(Supplied records)

(* ===== verification/HubLifecycle.v ===== *)
(** * The hub's commands and its loop (src/hub/lifecycle.rs)

    Up, down, repair, status, logs and the process that runs, as programs over the system
    calls of [HubRuntime]; a system of several processes whose calls interleave; and what
    the lock of the running hub does and does not promise. *)

From stdpp Require Import functions.
From S2P Require Import Prelude RustStr BTree Json TextUtils Execution HttpProbe HubRuntime HubStatus.

Section commands.
Context `{SerdeJson} (environment : string -> option string) (root_path : string).

Definition stderr_line (text : string) : Prog unit := call (StderrLine text).

(** An error ends the command with code 1. *)
Definition fail_with (text : string) : Prog Z := _ ⇠ stderr_line text ;; Done 1%Z.

Definition or_fail {A} (p : Prog (result A string)) (k : A -> Prog Z) : Prog Z :=
  r ⇠ p ;; match r with Ok a => k a | Err error => fail_with error end.

Notation "x ⇠! p ;; k" := (or_fail p (fun x => k)) (at level 100, p at next level, right associativity).

Definition collect : Prog (result HubStatus string) := collect_status environment root_path.

Definition corrupt_text : string :=
  "hub runtime state is corrupt; run 'mcpace advanced runtime repair' to archive bad files and reseed a clean baseline".

(** ** The process that runs *)

Definition log_event (event : string) (pid : N) : Prog unit :=
  _ ⇠ append_log environment root_path "info" event [("pid", json_number pid)] ;; Done tt.

(** An error after the lock was taken: the guard is dropped. *)
Definition fail_locked (text : string) : Prog Z :=
  _ ⇠ stderr_line text ;; _ ⇠ release_runtime_lock ;; Done 1%Z.

Definition or_fail_locked {A} (p : Prog (result A string)) (k : A -> Prog Z) : Prog Z :=
  r ⇠ p ;; match r with Ok a => k a | Err error => fail_locked error end.

Definition stop_hub (pid : N) : Prog Z :=
  stop_ms ⇠ now_ms ;;
  _ ⇠ call (RemoveFile HubStop) ;;
  _ ⇠ call (RemoveFile HubHealth) ;;
  or_fail_locked (write_state_metadata environment root_path "stopped" None None (Some stop_ms)) (fun _ =>
  _ ⇠ release_runtime_lock ;;
  _ ⇠ log_event "hub_stopped" pid ;;
  Done 0%Z).

(** The loop of heartbeats; [rounds] bounds them, and with the last one the process is ended
    from outside, its lock left behind: code -1. *)
Fixpoint heartbeat_loop (rounds : nat) (pid start_ms : N) (started_logged : bool) : Prog Z :=
  match rounds with
  | O => Done (-1)%Z
  | S rounds =>
      now ⇠ now_ms ;;
      or_fail_locked
        (write_health_metadata (if started_logged then "running" else "starting") pid start_ms now) (fun _ =>
      or_fail_locked
        (if started_logged then Done (Ok tt)
         else
           _ ⇠? write_state_metadata environment root_path "running" (Some pid) (Some start_ms) None ;;
           _ ⇠ log_event "hub_started" pid ;; Done (Ok tt)) (fun _ =>
      stop_requested ⇠ call (IsFile HubStop) ;;
      if stop_requested : bool then _ ⇠ log_event "hub_stop_requested" pid ;; stop_hub pid
      else _ ⇠ call (Sleep 250) ;; heartbeat_loop rounds pid start_ms true))
  end.

Definition run_locked (rounds : nat) (pid start_ms : N) : Prog Z :=
  or_fail_locked (write_state_metadata environment root_path "starting" (Some pid) (Some start_ms) None) (fun _ =>
  or_fail_locked (write_health_metadata "starting" pid start_ms start_ms) (fun _ =>
  _ ⇠ log_event "hub_starting" pid ;;
  _ ⇠ call (RemoveFile HubStop) ;;
  heartbeat_loop rounds pid start_ms false)).

Definition run_loop (rounds : nat) (pid : N) : Prog Z :=
  existing ⇠! collect ;;
  if is_live_status (hs_status existing) && negb (bool_decide (hs_pid existing = Some pid))
  then fail_with "hub runtime is already active for this root"
  else if String.eqb (hs_status existing) "stale"
  then fail_with "hub runtime state is stale; run 'mcpace advanced runtime repair' before starting again"
  else if String.eqb (hs_status existing) "corrupt" then fail_with corrupt_text
  else
    start_ms ⇠ now_ms ;;
    _ ⇠! acquire_runtime_lock environment root_path pid start_ms ;;
    run_locked rounds pid start_ms.

Definition run_loop_command (rounds : nat) (pid : N) : Prog Z :=
  _ ⇠! ensure_runtime_layout environment root_path ;; run_loop rounds pid.

(** ** Up and down *)

(** Polls until the status satisfies [done_when]; the errors of a poll are ignored. *)
Fixpoint poll (attempts : nat) (done_when : string -> bool) : Prog (option HubStatus) :=
  match attempts with
  | O => Done None
  | S attempts =>
      _ ⇠ call (Sleep 50) ;;
      status ⇠ collect ;;
      match status with
      | Ok s => if done_when (hs_status s) then Done (Some s) else poll attempts done_when
      | Err _ => poll attempts done_when
      end
  end.

(** After the polls the status is read once more. *)
Definition wait_for (attempts : nat) (done_when : string -> bool) (json_output : bool) (too_late : string) : Prog Z :=
  polled ⇠ poll attempts done_when ;;
  match polled with
  | Some s => write_status_response s json_output
  | None =>
      s ⇠! collect ;;
      if done_when (hs_status s) then write_status_response s json_output else fail_with too_late
  end.

(** [foreground] carries the bound of the loop and the process id. *)
Definition run_up (foreground : option (nat * N)) (json_output : bool) : Prog Z :=
  _ ⇠! ensure_runtime_layout environment root_path ;;
  current ⇠! collect ;;
  if is_live_status (hs_status current) then write_status_response current json_output
  else
    _ ⇠! (if String.eqb (hs_status current) "stale" then mark_stopped environment root_path else Done (Ok tt)) ;;
    if String.eqb (hs_status current) "corrupt" then fail_with corrupt_text
    else
      _ ⇠ call (RemoveFile HubStop) ;;
      match foreground with
      | Some (rounds, pid) => run_loop rounds pid
      | None =>
          exe ⇠ call CurrentExe ;;
          match exe with
          | Err error => fail_with ("failed to resolve mcpace binary path: " +:+ error)
          | Ok _ =>
              _ ⇠! rotate_logs_if_needed environment root_path ;;
              _ ⇠! call SpawnHub ;;
              wait_for 60 (fun status => String.eqb status "running") json_output "hub runtime did not become healthy in time"
          end
      end.

Definition run_down (json_output : bool) : Prog Z :=
  _ ⇠! ensure_runtime_layout environment root_path ;;
  current ⇠! collect ;;
  if String.eqb (hs_status current) "stale" then
    _ ⇠! mark_stopped environment root_path ;;
    final ⇠! collect ;;
    write_status_response final json_output
  else if String.eqb (hs_status current) "corrupt" then fail_with corrupt_text
  else if negb (is_live_status (hs_status current)) then write_status_response current json_output
  else
    now ⇠ now_ms ;;
    _ ⇠! write_atomic HubStop (N_to_string now) ;;
    wait_for 80 (fun status => negb (is_live_status status)) json_output "hub runtime did not stop in time".

(** ** Repair, status and logs *)

Definition repair_lines (report : RepairReport) (final : HubStatus) : list string :=
  ["Hub repair completed."; "Root path: " +:+ report_root_path report; "State root: " +:+ report_state_root report;
   "Archived runtime files: " +:+ join_or_none (archived_paths report);
   "Recreated runtime files: " +:+ join_or_none (recreated_paths report)]
  ++ match report_warnings report with [] => [] | warnings => ["Repair notes: " +:+ join " | " warnings] end
  ++ ["Final hub status: " +:+ hs_status final +:+ " (" +:+ hs_health final +:+ ")"].

Definition write_repair_response (report : RepairReport) (final : HubStatus) (json_output : bool) : Prog Z :=
  _ ⇠ print_lines
        (if json_output then [to_pretty_string (json_object [("repair", repair_json report); ("hubStatus", hub_status_json final)])]
         else repair_lines report final) ;;
  Done 0%Z.

Definition run_repair (json_output : bool) : Prog Z :=
  _ ⇠! ensure_runtime_layout environment root_path ;;
  current ⇠! collect ;;
  if is_live_status (hs_status current)
  then fail_with "hub repair refuses to run while the runtime is active; stop MCPace first with 'mcpace stop'"
  else
    report ⇠! repair_runtime_files environment root_path ;;
    final ⇠! collect ;;
    write_repair_response report final json_output.

Definition run_status (json_output : bool) : Prog Z := s ⇠! collect ;; write_status_response s json_output.

Definition log_tail (tail : N) (raw : string) : list string :=
  let lines := List.filter (fun line => negb (str_is_empty (trim line))) (text_lines raw) in
  skipn (N.to_nat (len_N lines - tail)) lines.

Definition log_entry (line : string) : JsonValue := match parse_str line with Ok value => value | Err _ => json_string line end.

Definition run_logs (tail : N) (json_output : bool) : Prog Z :=
  _ ⇠! ensure_runtime_layout environment root_path ;;
  is_file ⇠ call (IsFile HubLog) ;;
  if negb is_file then _ ⇠ print_lines [if json_output then "[]" else "No hub logs yet."] ;; Done 0%Z
  else
    raw ⇠! call_err (ReadText HubLog)
             (fun error => "failed to read " +:+ path_text environment root_path HubLog +:+ ": " +:+ error) ;;
    let selected := log_tail tail raw in
    _ ⇠ print_lines (if json_output then [to_pretty_string (json_array (map log_entry selected))] else selected) ;;
    Done 0%Z.
End commands.

(** ** Several processes *)

(** The calls by which a process touches the lock of the hub: [grip] is whether it took it
    and has not given it back. *)
Definition grip_after {X} (op : Op X) (grip : bool) : X -> bool :=
  match op in Op X return X -> bool with
  | CreateNew HubLock => fun created => match created with Created _ => true | _ => grip end
  | RemoveFile HubLock => fun _ => false
  | _ => fun _ => grip
  end.

(** Calls that say what the hub is doing. *)
Definition reports {X} (op : Op X) : bool :=
  match op with
  | WriteAtomic HubState _ | WriteAtomic HubHealth _ | RemoveFile HubHealth => true
  | _ => false
  end.

(** Calls that change whether the lock is there. *)
Definition moves_lock {X} (op : Op X) : bool :=
  match op with
  | WriteAtomic HubLock _ | RemoveFile HubLock | RenameFile HubLock _ | RenameFile _ HubLock | OpenAppend HubLock => true
  | _ => false
  end.

Definition takes_lock {X} (op : Op X) : bool := match op with CreateNew HubLock => true | _ => false end.

Definition allowed {X} (op : Op X) (grip : bool) : bool :=
  if takes_lock op then negb grip
  else if moves_lock op then match op with RemoveFile _ => grip | _ => false end
  else if reports op then grip else true.

(** The process takes the lock when it does not have it, and without it neither removes it
    nor reports, whatever its calls answer; [Q] is what holds of its grip at the end. *)
Fixpoint disciplined {A} (grip : bool) (p : Prog A) (Q : bool -> A -> Prop) : Prop :=
  match p with
  | Done a => Q grip a
  | Call op k => allowed op grip = true /\ forall x, disciplined (grip_after op grip x) (k x) Q
  end.

Lemma disciplined_bind {A B} grip (p : Prog A) (k : A -> Prog B) (Q : bool -> B -> Prop) :
  disciplined grip p (fun grip' a => disciplined grip' (k a) Q) -> disciplined grip (prog_bind p k) Q.
Proof.
  revert grip. induction p as [a|X op k' IH]; intros grip; cbn [prog_bind disciplined]; [done|]. intros [Ho Hk]. split; [done|].
  intros x. by apply IH.
Qed.

Lemma disciplined_mono {A} grip (p : Prog A) (P Q : bool -> A -> Prop) :
  (forall grip a, P grip a -> Q grip a) -> disciplined grip p P -> disciplined grip p Q.
Proof.
  intros HPQ. revert grip. induction p as [a|X op k IH]; intros grip; cbn [disciplined]; [apply HPQ|]. intros [Ho Hk]. split; [done|].
  intros x. by apply IH.
Qed.

(** A call that is no matter of the lock. *)
Definition neutral {X} (op : Op X) : bool := negb (takes_lock op) && negb (moves_lock op) && negb (reports op).

(** The program only makes such calls. *)
Fixpoint quiet {A} (p : Prog A) : Prop :=
  match p with
  | Done _ => True
  | Call op k => neutral op = true /\ forall x, quiet (k x)
  end.

Lemma neutral_allowed {X} (op : Op X) grip : neutral op = true -> allowed op grip = true /\ forall x, grip_after op grip x = grip.
Proof.
  unfold neutral, allowed. intros [ [Ht Hm]%andb_true_iff Hr]%andb_true_iff.
  destruct (takes_lock op) eqn:Et; [done|]. destruct (moves_lock op) eqn:Em; [done|]. destruct (reports op); [done|]. split; [done|].
  destruct op; try done; by destruct f.
Qed.

Lemma quiet_bind {A B} (p : Prog A) (k : A -> Prog B) : quiet p -> (forall a, quiet (k a)) -> quiet (prog_bind p k).
Proof. intros Hp Hk. induction p as [a|X op k' IH]; cbn [prog_bind]; [apply Hk|]. destruct Hp as [Ho Hp]. split; [done|]. intros x. by apply IH. Qed.

Lemma quiet_disciplined {A} grip (p : Prog A) (Q : bool -> A -> Prop) : quiet p -> (forall a, Q grip a) -> disciplined grip p Q.
Proof.
  intros Hp HQ. induction p as [a|X op k IH]; cbn [disciplined]; [apply HQ|]. destruct Hp as [Ho Hp].
  destruct (neutral_allowed op grip Ho) as [Ha Hg]. split; [done|]. intros x. rewrite Hg. by apply IH.
Qed.

Lemma quiet_try {A B E} (p : Prog (result A E)) (k : A -> Prog (result B E)) :
  quiet p -> (forall a, quiet (k a)) -> quiet (prog_try p k).
Proof. intros Hp Hk. apply quiet_bind; [done|]. intros [a|e]; [apply Hk|done]. Qed.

(End Supplied records)

(Task item): Please transcribe the data exactly from its first line. End with the line that contains "From stdpp Require Import functions.".

(Solution for this problem):
(* ===== verification/HubLifecycle.v ===== *)
(** * The hub's commands and its loop (src/hub/lifecycle.rs)

    Up, down, repair, status, logs and the process that runs, as programs over the system
    calls of [HubRuntime]; a system of several processes whose calls interleave; and what
    the lock of the running hub does and does not promise. *)

From stdpp Require Import functions.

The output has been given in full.